**Exercise requirements:**
Transcribe exactly each line of the entries, from the opening line to the line with "step outputs, signals", with both of those lines included.

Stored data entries
_ _ _ _ _ _ _

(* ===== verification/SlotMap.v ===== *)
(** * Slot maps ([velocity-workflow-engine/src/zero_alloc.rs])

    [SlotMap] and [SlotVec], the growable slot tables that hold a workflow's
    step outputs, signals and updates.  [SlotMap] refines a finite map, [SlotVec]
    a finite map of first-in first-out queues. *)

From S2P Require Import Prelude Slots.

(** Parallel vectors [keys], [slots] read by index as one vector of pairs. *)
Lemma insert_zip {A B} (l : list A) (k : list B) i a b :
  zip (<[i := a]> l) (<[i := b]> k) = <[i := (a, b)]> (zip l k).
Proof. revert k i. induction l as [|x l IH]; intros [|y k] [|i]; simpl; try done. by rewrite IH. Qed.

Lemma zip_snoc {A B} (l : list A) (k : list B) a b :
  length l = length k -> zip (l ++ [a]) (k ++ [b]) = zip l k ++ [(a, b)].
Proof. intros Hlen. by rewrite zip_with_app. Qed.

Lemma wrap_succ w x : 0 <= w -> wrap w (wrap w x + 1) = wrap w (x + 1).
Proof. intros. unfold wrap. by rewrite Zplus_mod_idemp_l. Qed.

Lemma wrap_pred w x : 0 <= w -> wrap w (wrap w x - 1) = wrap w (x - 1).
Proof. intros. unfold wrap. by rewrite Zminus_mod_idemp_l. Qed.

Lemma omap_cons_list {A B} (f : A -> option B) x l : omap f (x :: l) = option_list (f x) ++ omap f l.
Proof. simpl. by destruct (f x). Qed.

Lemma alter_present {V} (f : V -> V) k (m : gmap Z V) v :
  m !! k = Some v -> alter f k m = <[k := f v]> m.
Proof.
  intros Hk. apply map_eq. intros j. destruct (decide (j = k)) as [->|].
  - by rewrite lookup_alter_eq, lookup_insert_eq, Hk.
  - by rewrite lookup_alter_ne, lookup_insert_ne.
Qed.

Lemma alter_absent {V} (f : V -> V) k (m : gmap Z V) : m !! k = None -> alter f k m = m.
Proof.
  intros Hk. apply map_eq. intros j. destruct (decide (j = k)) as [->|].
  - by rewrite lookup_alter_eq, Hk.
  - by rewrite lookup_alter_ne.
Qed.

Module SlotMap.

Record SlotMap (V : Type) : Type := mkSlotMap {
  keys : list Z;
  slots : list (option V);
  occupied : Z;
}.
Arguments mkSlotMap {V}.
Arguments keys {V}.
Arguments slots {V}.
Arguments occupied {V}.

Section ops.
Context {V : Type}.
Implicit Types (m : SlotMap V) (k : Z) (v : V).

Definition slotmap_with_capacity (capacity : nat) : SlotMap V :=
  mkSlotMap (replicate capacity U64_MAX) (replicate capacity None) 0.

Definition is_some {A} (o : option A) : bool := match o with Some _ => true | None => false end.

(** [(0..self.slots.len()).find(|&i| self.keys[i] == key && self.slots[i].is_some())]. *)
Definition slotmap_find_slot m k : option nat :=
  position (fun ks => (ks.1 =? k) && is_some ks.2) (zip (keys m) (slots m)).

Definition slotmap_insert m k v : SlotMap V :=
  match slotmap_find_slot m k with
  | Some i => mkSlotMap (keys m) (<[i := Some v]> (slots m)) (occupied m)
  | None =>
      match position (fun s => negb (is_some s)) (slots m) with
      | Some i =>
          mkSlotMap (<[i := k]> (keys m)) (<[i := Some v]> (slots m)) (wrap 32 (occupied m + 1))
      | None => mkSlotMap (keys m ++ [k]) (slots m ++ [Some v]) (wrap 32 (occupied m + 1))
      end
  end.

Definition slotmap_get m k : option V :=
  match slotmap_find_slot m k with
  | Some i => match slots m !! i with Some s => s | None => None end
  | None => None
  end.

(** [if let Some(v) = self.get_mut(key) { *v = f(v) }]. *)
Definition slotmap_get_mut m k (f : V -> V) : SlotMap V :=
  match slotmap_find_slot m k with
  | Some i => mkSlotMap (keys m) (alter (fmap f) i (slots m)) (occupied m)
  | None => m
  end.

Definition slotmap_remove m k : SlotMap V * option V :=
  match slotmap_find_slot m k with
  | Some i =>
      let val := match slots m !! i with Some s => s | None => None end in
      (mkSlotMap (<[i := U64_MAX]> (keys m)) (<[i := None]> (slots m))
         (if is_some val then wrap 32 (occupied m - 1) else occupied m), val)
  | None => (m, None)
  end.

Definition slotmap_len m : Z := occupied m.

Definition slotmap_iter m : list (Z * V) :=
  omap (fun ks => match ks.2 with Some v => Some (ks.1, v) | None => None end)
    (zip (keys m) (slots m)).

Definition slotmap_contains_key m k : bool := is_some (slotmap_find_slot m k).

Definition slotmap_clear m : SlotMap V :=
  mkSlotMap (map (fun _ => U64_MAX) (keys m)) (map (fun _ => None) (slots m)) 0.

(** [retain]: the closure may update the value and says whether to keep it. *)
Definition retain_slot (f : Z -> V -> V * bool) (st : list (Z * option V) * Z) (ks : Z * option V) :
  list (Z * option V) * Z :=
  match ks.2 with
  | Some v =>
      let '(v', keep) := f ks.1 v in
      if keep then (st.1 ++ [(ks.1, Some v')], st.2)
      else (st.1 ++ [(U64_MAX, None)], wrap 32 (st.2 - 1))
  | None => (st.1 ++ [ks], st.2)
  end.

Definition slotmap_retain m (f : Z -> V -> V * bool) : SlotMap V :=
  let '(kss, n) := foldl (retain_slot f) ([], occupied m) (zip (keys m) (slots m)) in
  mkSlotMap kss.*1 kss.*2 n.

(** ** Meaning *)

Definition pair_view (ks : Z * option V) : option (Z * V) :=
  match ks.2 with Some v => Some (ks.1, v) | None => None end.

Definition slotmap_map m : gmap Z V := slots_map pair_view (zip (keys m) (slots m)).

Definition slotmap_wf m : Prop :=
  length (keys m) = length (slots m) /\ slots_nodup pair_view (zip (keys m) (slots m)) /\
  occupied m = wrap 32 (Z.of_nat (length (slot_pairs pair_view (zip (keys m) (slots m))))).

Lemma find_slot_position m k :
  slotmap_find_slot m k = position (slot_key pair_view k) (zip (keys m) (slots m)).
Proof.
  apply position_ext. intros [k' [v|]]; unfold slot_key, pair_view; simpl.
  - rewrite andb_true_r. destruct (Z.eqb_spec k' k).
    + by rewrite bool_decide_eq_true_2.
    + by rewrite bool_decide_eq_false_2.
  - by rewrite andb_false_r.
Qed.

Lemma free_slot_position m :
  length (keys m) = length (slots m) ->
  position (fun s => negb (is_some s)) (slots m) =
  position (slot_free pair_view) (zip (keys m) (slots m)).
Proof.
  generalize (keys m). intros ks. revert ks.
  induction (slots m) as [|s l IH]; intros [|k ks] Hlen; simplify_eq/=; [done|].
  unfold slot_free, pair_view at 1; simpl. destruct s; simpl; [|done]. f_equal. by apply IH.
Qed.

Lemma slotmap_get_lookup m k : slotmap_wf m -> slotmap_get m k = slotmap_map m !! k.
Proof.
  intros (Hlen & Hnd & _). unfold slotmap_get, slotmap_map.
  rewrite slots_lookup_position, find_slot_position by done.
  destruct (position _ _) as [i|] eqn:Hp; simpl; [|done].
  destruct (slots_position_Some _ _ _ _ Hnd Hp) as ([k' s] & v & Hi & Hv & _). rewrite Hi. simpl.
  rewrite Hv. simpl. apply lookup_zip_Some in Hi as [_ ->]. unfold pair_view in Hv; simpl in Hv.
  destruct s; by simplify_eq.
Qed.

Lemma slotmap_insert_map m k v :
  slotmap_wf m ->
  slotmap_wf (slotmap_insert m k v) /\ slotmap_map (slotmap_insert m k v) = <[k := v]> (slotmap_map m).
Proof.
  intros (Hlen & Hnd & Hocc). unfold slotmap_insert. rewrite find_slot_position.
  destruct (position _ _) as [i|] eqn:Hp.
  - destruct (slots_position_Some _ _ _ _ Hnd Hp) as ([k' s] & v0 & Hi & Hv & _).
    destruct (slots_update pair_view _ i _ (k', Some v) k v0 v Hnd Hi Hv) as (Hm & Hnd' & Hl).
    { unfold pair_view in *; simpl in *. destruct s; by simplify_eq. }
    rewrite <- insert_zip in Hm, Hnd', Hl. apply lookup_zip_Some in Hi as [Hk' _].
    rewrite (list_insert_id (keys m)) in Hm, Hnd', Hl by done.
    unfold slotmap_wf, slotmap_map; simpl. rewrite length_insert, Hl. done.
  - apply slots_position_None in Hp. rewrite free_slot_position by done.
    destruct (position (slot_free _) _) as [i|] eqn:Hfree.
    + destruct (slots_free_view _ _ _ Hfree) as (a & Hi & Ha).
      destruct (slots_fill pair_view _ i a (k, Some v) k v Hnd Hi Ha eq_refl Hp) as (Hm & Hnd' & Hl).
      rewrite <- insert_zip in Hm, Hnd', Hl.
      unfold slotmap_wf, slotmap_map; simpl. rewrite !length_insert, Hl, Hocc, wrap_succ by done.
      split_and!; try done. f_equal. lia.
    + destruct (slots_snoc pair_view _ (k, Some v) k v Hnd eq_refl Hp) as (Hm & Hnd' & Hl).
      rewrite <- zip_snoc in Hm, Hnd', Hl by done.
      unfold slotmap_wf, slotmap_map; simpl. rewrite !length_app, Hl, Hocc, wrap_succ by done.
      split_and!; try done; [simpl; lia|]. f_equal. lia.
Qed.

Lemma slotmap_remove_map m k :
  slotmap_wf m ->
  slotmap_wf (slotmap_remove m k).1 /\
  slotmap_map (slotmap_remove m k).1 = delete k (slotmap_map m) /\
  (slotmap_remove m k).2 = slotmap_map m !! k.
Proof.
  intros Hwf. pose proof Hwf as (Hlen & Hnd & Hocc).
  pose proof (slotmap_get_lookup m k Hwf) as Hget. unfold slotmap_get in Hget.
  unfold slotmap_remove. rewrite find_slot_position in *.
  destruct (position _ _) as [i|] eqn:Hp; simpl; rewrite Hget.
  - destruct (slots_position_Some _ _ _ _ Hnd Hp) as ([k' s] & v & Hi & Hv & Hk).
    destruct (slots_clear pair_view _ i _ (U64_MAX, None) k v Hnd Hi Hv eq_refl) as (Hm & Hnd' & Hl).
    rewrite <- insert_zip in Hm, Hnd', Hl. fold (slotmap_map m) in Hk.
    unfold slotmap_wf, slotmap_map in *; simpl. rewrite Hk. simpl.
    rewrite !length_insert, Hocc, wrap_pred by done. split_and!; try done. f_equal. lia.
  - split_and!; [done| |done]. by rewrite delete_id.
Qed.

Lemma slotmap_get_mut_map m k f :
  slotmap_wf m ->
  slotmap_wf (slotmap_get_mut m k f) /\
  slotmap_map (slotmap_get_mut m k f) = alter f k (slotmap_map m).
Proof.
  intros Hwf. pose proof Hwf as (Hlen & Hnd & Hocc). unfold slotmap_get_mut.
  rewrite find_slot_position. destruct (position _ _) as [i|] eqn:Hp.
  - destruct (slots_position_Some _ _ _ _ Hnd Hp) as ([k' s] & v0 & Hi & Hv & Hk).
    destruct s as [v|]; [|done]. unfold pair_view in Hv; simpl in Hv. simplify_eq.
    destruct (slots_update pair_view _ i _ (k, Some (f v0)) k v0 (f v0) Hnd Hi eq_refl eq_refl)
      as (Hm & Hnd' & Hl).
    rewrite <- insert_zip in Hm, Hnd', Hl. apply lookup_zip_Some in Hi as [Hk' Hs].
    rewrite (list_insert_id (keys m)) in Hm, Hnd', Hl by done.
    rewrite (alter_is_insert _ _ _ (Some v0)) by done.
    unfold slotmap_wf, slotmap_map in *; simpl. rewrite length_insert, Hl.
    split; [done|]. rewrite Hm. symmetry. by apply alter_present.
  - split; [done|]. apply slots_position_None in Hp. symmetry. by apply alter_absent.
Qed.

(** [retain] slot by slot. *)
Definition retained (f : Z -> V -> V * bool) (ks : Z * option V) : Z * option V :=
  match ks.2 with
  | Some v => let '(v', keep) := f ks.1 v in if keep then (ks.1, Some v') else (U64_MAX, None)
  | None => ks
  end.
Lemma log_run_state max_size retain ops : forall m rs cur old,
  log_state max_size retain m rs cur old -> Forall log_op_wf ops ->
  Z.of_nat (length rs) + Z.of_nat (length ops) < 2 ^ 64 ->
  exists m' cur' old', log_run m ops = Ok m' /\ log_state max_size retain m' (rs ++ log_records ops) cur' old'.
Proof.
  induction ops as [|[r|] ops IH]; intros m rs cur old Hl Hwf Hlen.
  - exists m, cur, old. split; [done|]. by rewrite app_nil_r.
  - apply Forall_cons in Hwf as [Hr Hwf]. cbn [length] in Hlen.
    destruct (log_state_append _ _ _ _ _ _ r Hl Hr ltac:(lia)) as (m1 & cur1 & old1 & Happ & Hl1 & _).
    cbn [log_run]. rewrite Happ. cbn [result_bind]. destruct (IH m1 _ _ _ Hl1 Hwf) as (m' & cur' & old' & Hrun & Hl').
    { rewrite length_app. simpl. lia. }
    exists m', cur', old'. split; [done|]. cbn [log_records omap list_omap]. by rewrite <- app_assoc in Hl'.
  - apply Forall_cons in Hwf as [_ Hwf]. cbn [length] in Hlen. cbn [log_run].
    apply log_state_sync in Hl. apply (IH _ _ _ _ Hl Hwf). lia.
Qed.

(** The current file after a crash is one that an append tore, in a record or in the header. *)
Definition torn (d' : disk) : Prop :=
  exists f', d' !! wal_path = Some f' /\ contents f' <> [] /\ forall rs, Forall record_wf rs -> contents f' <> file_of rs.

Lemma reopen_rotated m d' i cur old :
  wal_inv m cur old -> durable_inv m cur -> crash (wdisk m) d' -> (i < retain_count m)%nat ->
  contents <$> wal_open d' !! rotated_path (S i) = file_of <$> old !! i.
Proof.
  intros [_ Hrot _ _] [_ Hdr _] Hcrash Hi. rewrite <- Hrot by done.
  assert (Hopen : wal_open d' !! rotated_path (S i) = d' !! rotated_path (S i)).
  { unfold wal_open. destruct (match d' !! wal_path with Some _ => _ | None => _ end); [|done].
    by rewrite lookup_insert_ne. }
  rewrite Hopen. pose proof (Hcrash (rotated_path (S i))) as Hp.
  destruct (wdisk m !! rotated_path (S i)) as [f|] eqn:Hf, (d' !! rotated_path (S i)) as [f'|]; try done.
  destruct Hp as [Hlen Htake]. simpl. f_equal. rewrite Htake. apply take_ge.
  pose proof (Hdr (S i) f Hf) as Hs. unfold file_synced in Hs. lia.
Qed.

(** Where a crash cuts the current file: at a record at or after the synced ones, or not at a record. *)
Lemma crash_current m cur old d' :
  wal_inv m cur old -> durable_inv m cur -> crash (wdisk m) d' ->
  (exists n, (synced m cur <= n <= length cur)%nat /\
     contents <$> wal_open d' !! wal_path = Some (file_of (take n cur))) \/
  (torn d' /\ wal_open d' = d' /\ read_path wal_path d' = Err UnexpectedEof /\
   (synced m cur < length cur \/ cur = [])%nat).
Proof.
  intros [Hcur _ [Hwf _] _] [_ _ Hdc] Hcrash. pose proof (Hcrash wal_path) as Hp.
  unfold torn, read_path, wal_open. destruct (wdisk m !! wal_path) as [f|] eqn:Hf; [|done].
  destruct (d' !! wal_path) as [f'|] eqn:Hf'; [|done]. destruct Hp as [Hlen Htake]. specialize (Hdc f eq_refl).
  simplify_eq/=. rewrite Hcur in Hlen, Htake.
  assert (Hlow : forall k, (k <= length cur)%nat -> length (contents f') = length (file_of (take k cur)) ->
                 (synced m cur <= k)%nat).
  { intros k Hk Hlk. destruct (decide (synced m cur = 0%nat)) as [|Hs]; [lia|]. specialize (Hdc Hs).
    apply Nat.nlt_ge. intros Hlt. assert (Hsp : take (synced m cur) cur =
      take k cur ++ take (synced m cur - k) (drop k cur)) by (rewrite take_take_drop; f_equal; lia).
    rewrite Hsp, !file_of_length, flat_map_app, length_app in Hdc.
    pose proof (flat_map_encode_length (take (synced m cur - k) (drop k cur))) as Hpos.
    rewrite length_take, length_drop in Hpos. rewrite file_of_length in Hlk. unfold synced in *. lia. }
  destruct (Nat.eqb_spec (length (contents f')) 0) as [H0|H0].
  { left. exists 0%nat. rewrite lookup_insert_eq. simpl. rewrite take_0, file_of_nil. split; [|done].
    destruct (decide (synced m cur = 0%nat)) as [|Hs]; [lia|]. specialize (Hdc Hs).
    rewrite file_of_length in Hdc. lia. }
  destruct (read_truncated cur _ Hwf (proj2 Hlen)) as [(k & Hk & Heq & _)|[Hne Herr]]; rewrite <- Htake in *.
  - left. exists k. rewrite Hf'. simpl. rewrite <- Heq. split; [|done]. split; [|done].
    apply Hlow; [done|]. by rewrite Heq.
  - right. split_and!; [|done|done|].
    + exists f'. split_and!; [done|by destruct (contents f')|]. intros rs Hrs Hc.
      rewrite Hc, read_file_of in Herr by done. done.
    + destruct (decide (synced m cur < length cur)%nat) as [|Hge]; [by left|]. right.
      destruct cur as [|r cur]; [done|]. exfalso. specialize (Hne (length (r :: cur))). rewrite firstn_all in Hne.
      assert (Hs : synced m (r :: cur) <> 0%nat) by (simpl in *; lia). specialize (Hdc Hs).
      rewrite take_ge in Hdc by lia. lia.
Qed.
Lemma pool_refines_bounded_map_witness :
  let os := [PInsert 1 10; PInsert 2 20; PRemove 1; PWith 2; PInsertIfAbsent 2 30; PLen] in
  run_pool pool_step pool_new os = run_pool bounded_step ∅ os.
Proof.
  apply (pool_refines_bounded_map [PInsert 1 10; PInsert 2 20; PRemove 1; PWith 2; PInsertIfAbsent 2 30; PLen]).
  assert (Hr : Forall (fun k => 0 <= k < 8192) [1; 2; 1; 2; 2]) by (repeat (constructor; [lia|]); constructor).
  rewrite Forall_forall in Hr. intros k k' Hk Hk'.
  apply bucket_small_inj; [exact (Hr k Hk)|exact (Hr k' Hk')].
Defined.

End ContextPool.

_ _ _ _ _ _ _

**Solution to this problem:**
(* ===== verification/SlotMap.v ===== *)
(** * Slot maps ([velocity-workflow-engine/src/zero_alloc.rs])

    [SlotMap] and [SlotVec], the growable slot tables that hold a workflow's
    step outputs, signals and updates.  [SlotMap] refines a finite map, [SlotVec]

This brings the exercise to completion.